=== Begin Enclosure ===

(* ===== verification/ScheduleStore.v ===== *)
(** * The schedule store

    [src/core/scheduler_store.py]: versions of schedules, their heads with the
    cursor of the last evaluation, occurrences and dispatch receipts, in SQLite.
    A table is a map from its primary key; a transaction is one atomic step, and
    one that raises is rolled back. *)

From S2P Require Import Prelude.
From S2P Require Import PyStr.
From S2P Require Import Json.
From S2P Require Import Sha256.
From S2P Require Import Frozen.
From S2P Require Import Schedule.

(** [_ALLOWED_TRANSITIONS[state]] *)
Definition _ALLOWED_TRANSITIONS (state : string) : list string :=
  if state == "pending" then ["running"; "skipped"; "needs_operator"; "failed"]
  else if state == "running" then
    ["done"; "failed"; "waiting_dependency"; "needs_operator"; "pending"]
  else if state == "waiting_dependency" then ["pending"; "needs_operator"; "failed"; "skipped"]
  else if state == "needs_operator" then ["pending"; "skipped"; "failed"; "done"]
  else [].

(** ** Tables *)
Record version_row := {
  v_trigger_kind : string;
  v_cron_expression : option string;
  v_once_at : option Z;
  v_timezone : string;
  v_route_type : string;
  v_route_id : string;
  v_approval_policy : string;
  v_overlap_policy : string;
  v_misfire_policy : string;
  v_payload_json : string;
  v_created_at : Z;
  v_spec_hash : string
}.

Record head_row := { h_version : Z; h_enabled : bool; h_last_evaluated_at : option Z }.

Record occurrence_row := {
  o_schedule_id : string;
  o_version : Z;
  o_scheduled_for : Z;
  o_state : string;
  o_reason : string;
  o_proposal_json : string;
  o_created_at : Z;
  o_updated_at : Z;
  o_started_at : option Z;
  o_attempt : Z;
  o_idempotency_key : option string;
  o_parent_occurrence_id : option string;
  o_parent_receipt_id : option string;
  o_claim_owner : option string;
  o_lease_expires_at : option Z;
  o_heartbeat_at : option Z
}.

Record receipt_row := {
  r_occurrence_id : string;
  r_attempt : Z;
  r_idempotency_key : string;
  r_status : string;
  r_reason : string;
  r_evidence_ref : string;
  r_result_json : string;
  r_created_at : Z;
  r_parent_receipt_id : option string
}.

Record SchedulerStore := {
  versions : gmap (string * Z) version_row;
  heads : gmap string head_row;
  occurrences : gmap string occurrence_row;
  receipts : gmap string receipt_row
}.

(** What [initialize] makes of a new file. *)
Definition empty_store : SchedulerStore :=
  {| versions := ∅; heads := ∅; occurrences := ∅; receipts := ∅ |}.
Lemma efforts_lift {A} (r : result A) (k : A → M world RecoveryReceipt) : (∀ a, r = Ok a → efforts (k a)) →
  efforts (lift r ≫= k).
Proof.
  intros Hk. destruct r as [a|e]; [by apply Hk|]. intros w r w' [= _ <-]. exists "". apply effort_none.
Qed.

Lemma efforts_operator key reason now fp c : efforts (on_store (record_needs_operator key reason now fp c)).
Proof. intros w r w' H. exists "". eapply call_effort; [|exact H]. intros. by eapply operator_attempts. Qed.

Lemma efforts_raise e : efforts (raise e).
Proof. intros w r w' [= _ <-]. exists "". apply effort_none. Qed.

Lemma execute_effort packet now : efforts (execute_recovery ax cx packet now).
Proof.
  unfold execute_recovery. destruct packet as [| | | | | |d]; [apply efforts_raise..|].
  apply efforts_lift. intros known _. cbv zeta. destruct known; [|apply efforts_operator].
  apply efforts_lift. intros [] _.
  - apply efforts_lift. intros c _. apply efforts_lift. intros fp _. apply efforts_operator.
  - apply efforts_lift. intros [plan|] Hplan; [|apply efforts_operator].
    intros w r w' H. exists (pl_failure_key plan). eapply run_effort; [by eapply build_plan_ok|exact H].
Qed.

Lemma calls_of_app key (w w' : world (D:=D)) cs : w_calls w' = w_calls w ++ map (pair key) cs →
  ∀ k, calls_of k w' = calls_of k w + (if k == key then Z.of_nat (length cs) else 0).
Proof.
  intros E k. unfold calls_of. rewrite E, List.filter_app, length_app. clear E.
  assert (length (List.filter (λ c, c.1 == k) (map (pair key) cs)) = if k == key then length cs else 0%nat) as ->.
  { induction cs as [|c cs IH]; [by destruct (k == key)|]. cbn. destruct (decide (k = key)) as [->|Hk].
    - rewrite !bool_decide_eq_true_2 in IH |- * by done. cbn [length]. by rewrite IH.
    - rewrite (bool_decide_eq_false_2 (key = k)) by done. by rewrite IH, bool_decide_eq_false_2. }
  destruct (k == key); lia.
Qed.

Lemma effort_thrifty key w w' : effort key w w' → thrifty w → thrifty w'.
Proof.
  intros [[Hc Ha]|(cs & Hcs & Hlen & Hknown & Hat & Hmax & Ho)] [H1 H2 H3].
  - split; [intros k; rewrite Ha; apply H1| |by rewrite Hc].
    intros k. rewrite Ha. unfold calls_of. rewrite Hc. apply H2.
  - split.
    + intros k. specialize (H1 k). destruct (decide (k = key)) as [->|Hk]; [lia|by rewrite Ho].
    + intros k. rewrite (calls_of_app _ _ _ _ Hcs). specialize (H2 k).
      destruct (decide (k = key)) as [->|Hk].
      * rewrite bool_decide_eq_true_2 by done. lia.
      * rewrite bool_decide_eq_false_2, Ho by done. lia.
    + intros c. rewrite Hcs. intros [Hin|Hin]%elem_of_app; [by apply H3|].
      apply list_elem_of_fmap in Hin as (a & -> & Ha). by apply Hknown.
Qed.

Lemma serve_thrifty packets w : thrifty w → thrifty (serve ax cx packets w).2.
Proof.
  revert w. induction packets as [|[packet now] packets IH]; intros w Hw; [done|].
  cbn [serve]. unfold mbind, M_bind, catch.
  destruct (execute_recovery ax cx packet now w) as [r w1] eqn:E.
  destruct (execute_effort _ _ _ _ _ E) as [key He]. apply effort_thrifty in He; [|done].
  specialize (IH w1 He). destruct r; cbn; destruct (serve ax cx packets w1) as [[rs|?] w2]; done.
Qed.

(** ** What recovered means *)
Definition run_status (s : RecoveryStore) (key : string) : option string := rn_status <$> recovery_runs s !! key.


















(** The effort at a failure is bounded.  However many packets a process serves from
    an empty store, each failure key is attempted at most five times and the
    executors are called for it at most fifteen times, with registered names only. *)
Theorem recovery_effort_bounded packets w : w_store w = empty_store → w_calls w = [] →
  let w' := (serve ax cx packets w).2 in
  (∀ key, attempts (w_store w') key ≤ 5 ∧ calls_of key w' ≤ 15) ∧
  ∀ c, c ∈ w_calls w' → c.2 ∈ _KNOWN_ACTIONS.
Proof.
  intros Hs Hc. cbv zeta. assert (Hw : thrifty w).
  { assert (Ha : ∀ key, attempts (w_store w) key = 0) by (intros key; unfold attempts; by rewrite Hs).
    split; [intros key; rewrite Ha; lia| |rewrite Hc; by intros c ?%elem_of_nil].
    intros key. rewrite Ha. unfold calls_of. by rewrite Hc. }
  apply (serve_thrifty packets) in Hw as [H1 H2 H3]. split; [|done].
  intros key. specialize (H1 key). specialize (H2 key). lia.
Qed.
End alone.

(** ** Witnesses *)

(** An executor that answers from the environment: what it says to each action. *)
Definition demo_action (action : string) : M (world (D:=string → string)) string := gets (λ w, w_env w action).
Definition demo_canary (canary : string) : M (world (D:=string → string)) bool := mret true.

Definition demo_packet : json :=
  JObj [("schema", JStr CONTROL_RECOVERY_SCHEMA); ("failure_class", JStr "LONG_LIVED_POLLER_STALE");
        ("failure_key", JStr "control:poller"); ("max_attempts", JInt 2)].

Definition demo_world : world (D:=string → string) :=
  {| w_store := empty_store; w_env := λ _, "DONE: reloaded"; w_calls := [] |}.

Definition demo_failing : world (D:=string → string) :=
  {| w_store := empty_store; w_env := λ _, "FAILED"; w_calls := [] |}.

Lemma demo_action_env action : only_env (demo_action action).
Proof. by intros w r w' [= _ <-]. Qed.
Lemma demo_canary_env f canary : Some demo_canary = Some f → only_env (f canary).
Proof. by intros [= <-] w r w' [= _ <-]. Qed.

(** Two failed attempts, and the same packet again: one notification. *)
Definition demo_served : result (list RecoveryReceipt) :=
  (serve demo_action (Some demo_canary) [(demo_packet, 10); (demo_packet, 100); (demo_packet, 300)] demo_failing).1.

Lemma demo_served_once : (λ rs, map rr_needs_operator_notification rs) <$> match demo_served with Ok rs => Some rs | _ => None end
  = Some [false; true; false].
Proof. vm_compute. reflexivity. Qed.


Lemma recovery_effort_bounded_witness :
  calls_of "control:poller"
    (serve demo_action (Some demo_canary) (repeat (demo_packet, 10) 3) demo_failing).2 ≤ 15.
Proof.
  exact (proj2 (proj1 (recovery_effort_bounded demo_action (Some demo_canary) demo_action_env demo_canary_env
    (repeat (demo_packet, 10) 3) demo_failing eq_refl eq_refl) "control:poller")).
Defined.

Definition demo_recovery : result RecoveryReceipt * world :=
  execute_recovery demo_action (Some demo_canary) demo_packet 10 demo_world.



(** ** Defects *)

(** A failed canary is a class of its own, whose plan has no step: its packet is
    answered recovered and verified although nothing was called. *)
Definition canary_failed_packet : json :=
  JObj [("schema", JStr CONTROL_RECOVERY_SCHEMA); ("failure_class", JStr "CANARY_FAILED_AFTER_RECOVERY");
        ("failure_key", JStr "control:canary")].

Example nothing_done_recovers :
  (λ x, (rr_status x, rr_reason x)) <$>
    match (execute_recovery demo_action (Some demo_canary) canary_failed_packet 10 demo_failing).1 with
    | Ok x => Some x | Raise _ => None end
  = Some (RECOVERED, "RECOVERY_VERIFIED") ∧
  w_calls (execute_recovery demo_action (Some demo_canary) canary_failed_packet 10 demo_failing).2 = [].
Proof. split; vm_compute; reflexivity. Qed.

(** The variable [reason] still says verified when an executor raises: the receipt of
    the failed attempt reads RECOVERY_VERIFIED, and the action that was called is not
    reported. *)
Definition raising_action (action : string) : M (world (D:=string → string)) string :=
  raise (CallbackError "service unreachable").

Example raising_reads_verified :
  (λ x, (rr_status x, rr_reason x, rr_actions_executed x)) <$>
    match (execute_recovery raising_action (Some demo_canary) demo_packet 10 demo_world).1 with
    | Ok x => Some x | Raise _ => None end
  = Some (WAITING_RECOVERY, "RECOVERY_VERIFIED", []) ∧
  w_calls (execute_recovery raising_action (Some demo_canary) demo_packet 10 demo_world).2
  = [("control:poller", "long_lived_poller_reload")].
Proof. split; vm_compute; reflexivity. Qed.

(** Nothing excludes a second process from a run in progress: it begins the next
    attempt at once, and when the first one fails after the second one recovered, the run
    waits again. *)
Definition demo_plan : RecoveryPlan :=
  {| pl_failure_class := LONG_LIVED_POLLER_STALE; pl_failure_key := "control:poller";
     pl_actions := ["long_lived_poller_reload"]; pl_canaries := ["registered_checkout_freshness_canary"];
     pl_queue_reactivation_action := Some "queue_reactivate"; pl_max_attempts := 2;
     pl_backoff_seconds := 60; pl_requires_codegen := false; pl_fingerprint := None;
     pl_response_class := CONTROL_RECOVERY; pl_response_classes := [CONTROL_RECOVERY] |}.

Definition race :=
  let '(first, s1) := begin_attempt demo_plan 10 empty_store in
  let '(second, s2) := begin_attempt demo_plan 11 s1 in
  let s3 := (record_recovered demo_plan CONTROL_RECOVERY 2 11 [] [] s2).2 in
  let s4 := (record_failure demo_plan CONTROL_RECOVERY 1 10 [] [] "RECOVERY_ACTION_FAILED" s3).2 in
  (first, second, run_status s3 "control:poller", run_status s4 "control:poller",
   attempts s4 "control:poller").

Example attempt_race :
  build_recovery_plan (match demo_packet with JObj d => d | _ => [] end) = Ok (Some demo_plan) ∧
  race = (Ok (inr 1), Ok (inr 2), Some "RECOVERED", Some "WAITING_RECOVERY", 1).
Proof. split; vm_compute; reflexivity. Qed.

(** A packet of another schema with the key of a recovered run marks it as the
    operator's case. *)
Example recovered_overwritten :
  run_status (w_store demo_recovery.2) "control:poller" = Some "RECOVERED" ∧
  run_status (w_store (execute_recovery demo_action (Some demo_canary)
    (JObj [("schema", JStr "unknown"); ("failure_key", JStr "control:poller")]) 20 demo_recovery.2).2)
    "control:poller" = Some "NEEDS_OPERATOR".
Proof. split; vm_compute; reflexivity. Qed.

=== End Enclosure ===

What you should do:
Give back exactly the lines above, from the line containing "intros Hk. destruct" through the line containing "- rewrite !bool_decide_eq_true_2", with both end lines and nothing more.

Answer box:
  intros Hk. destruct r as [a|e]; [by apply Hk|]. intros w r w' [= _ <-]. exists "". apply effort_none.
Qed.

Lemma efforts_operator key reason now fp c : efforts (on_store (record_needs_operator key reason now fp c)).
Proof. intros w r w' H. exists "". eapply call_effort; [|exact H]. intros. by eapply operator_attempts. Qed.

Lemma efforts_raise e : efforts (raise e).
Proof. intros w r w' [= _ <-]. exists "". apply effort_none. Qed.

Lemma execute_effort packet now : efforts (execute_recovery ax cx packet now).
Proof.
  unfold execute_recovery. destruct packet as [| | | | | |d]; [apply efforts_raise..|].
  apply efforts_lift. intros known _. cbv zeta. destruct known; [|apply efforts_operator].
  apply efforts_lift. intros [] _.
  - apply efforts_lift. intros c _. apply efforts_lift. intros fp _. apply efforts_operator.
  - apply efforts_lift. intros [plan|] Hplan; [|apply efforts_operator].
    intros w r w' H. exists (pl_failure_key plan). eapply run_effort; [by eapply build_plan_ok|exact H].
Qed.

Lemma calls_of_app key (w w' : world (D:=D)) cs : w_calls w' = w_calls w ++ map (pair key) cs →
  ∀ k, calls_of k w' = calls_of k w + (if k == key then Z.of_nat (length cs) else 0).
Proof.
  intros E k. unfold calls_of. rewrite E, List.filter_app, length_app. clear E.
  assert (length (List.filter (λ c, c.1 == k) (map (pair key) cs)) = if k == key then length cs else 0%nat) as ->.
  { induction cs as [|c cs IH]; [by destruct (k == key)|]. cbn. destruct (decide (k = key)) as [->|Hk].
    - rewrite !bool_decide_eq_true_2 in IH |- * by done. cbn [length]. by rewrite IH.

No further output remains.